Cinema News — 12 marzo 2014

Regia: Noam Murro
Soggetto: Frank Miller
Sceneggiatura: Zack Snyder e Kurt Johnstad
Cast: Sullivan Stapleton, Eva Green, Lena Haadey, Rodrigo Santoro, Callan Mulvey, David Wenham, Jack O’Connell, Hans Matheson, Andrew Tiernan, Ygar Naor, Andrew Pleavin e Ashraf Barhom.
Fotografia: Simon Duggan
Musiche: Junkie XL
Costumi: Alexandra Byrne
Scenografia: Patrick Tatopoulos
Produzione: Zack Snyder, Deborah Snyder
Distribuzione: Warner Bros
Durata: 103 min.
Data di uscita: 2014

Nel 2007 usciva 300, film che lanciò definitivamente nel mondo cinematografico Zack Snyder.
La pellicola tratta dalla graphic novel di Frank Miller ottenne un notevole successo di pubblico e di critica, tanto da far pensare ad un imminente sequel.
Tuttavia, dato il finale abbastanza eloquente di 300, il quale appunto non dava adito ad un possibile seguito, l’idea fu prontamente accantonata.
Ma qualche anno dopo Miller fece accendere un barlume di speranza in Snyder, in quanto stava dando vita ad un sequel cartaceo di 300, intitolato Xerxes, che raccontava un capitolo parallelo a quello di Leonida, con protagonista  il generale ateniese Temistocle.
Benché questo desse speranza a Snyder, la graphic era solo agli inizi e tutt’ora non è giunta ancora al termine. Nonostante il progetto fosse incompleto, Zack, insieme agli altri produttori Mark Canton, Bernie Goldmann e Gianni Nunnari decise comunque di portare sul grande schermo il sequel della pellicola precedente.
E così nel 2014 a sette anni di distanza arriva nelle sale cinematografiche 300 – L’alba di un impero.

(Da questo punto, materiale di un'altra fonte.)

(** * Susrusha eClinic back end: consultation life cycle and PhonePe signing

    A shallow embedding of

    - [consultations/models.py]: the [Consultation] model with its
      identifier generation, derived time predicates, reschedule workflow
      and check-in transitions, and the [ConsultationReceipt] numbering;
    - [payments/phonepe_service.py]: amount conversion, request signing
      and webhook signature verification of [PhonePeService].

    Python values are modelled as follows.  A [str] is a Rocq [string]
    whose characters are the code points below 256.  An [int] is a [Z].
    A [float] is an IEEE 754 binary64 value of [SpecFloat].  An aware
    [datetime] is a [Z], the number of microseconds since the epoch;
    a [date] is a day number and a [time] the microseconds since midnight.
    A nullable column is an [option].  Exceptions are values of
    [Exception], carried by [result]. *)

From Stdlib Require Import ZArith Ascii String List Lia DecimalString.
From Stdlib Require Import Floats.SpecFloat.
From Stdlib Require DecimalPos.
From Stdlib Require Import Permutation.
From stdpp Require Import gmap strings list.

Local Open Scope Z_scope.

(** ** Exceptions and results *)

Inductive Exception : Type :=
  | ValidationError (message : string)
  | ValueError
  | IndexError
  | TypeError
  | OverflowError.

Inductive result (A : Type) : Type :=
  | Return (a : A)
  | Raise (e : Exception).

Arguments Return {A} a.
Arguments Raise {A} e.

Definition is_raise {A} (r : result A) : bool :=
  match r with Raise _ => true | Return _ => false end.

(** [try: ... except (ValueError, IndexError): handler] *)
Definition except_ValueError_IndexError {A} (body : result A) (handler : result A)
  : result A :=
  match body with
  | Raise ValueError | Raise IndexError => handler
  | other => other
  end.

(** [try: ... except Exception: handler] *)
Definition except_Exception {A} (body : result A) (handler : A) : A :=
  match body with
  | Return a => a
  | Raise _ => handler
  end.

(** ** The Python built-ins the two modules call *)

Module Py.

Definition ord (c : ascii) : Z := Z.of_N (N_of_ascii c).

(** [str.isspace] on one character, for code points below 256. *)
Definition isspace (c : ascii) : bool :=
  let n := ord c in
  ((9 <=? n) && (n <=? 13)) || ((28 <=? n) && (n <=? 32))
  || (n =? 133) || (n =? 160).

Definition digit_value (c : ascii) : option Z :=
  let n := ord c in
  if (48 <=? n) && (n <=? 57) then Some (n - 48) else None.

Fixpoint lstrip (s : string) : string :=
  match s with
  | EmptyString => EmptyString
  | String c r => if isspace c then lstrip r else s
  end.

Definition strip (s : string) : string :=
  String.rev (lstrip (String.rev (lstrip s))).

(** [s.startswith(p)] *)
Definition startswith (s p : string) : bool := String.prefix p s.

(** [s[n:]] *)
Fixpoint slice_from (n : nat) (s : string) : string :=
  match n, s with
  | O, _ => s
  | S _, EmptyString => EmptyString
  | S n', String _ r => slice_from n' r
  end.

(** [s[:n]] *)
Fixpoint slice_to (n : nat) (s : string) : string :=
  match n, s with
  | O, _ => EmptyString
  | S _, EmptyString => EmptyString
  | S n', String c r => String c (slice_to n' r)
  end.

(** The digits of an [int] literal: decimal digits, with single
    underscores allowed between two digits. *)
Fixpoint digits (acc : Z) (after_digit : bool) (s : string) : option Z :=
  match s with
  | EmptyString => if after_digit then Some acc else None
  | String c r =>
      match digit_value c with
      | Some d => digits (10 * acc + d) true r
      | None =>
          if Ascii.eqb c "_" && after_digit then digits acc false r else None
      end
  end.

(** [int(s)] for a [str] argument: surrounding white space is dropped,
    one sign is allowed, anything else raises [ValueError]. *)
Definition int (s : string) : result Z :=
  let body := strip s in
  let '(negative, ds) :=
    match body with
    | String "-" r => (true, r)
    | String "+" r => (false, r)
    | _ => (false, body)
    end in
  match digits 0 false ds with
  | Some n => Return (if negative then - n else n)
  | None => Raise ValueError
  end.

(** [str(n)] *)
Definition str (n : Z) : string := NilZero.string_of_int (Z.to_int n).

Fixpoint zeros (n : nat) : string :=
  match n with O => EmptyString | S n' => String "0" (zeros n') end.

(** [format(n, "0{width}d")]: the sign comes first and counts in the width. *)
Definition format_0d (width : nat) (n : Z) : string :=
  let ds := str (Z.abs n) in
  let sign := if n <? 0 then "-" else EmptyString in
  sign +:+ zeros (width - String.length sign - String.length ds) +:+ ds.

(** [s.split("###")]: the text is cut at every occurrence of the
    separator, found from left to right without overlap; a character that
    starts no separator joins the first part of what follows. *)
Definition cons_first (c : ascii) (parts : list string) : list string :=
  match parts with
  | p :: ps => String c p :: ps
  | [] => [String c EmptyString]
  end.

Fixpoint split3 (s : string) : list string :=
  match s with
  | EmptyString => [EmptyString]
  | String c r =>
      match r with
      | String c1 (String c2 r') =>
          if Ascii.eqb c "#" && Ascii.eqb c1 "#" && Ascii.eqb c2 "#"
          then EmptyString :: split3 r'
          else cons_first c (split3 r)
      | _ => cons_first c (split3 r)
      end
  end.

(** [all(p(c) for c in s)] *)
Fixpoint all_chars (p : ascii -> bool) (s : string) : bool :=
  match s with
  | EmptyString => true
  | String c r => p c && all_chars p r
  end.

(** [s.encode()]: UTF-8, one byte below 128 and two bytes from 128 to 255. *)
Fixpoint encode (s : string) : list Z :=
  match s with
  | EmptyString => []
  | String c r =>
      let n := ord c in
      if n <? 128 then n :: encode r
      else Z.lor 192 (Z.shiftr n 6) :: Z.lor 128 (Z.land n 63) :: encode r
  end.

(** [str.isascii] *)
Definition isascii (s : string) : bool := all_chars (fun c => ord c <? 128) s.

(** [s.upper()] on ASCII letters (the only letters of a hexadecimal text). *)
Definition upper_char (c : ascii) : ascii :=
  let n := ord c in
  if (97 <=? n) && (n <=? 122) then ascii_of_N (Z.to_N (n - 32)) else c.

Fixpoint upper (s : string) : string :=
  match s with
  | EmptyString => EmptyString
  | String c r => String (upper_char c) (upper r)
  end.

End Py.

(** ** [float]: IEEE 754 binary64 *)

Module PyFloat.

Definition prec : Z := 53.
Definition emax : Z := 1024.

Il film inizia con il fotogramma finale della pellicola precedente, in cui i trecento prodi spartani insieme al loro re Leonida erano stati battuti da Serse nella Termopili.
Una sorta di gioco ad incastro che permette agli sceneggiatori Snyder e Kurt Jonhstad di far comprendere al grande pubblico cosa successe prima della sconfitta dei trecento spartani, dopo la loro morte e durante della battaglia.
Insomma, per comprendere meglio, Snyder ha dato vita ad un film che si può considerare “evento”, perché racchiude in sè un prequel, un sequel ed un midquel della pellicola pilota.
Un’idea originale ed intelligente che ha sicuramente messo a tacere le perplessità intorno al seguito del film.

In questo secondo capitolo troviamo il generale ateniese Temistocle (Sullivan Stapleton), che sul campo di battaglia uccide, scoccando una freccia, il Re persiano Dario I, scatenando le ire del figlio Serse (Rodrigo Santoro) e della perfida guerriera Artemisia, figlia adottiva di Dario I, interpretata dalla bella Eva Green, che si ripercuoteranno su tutta la Grecia; altro personaggio che nel film precedente era rimasto forse nell’ombra e che in questa pellicola adrenalinica e ad alto tasso di violenza viene fuori maggiormente, perché in cerca di vendetta, è la Regina Gorgo (Lana Headey), moglie di Leonida, pronta a tutto per vendicare il suo amato.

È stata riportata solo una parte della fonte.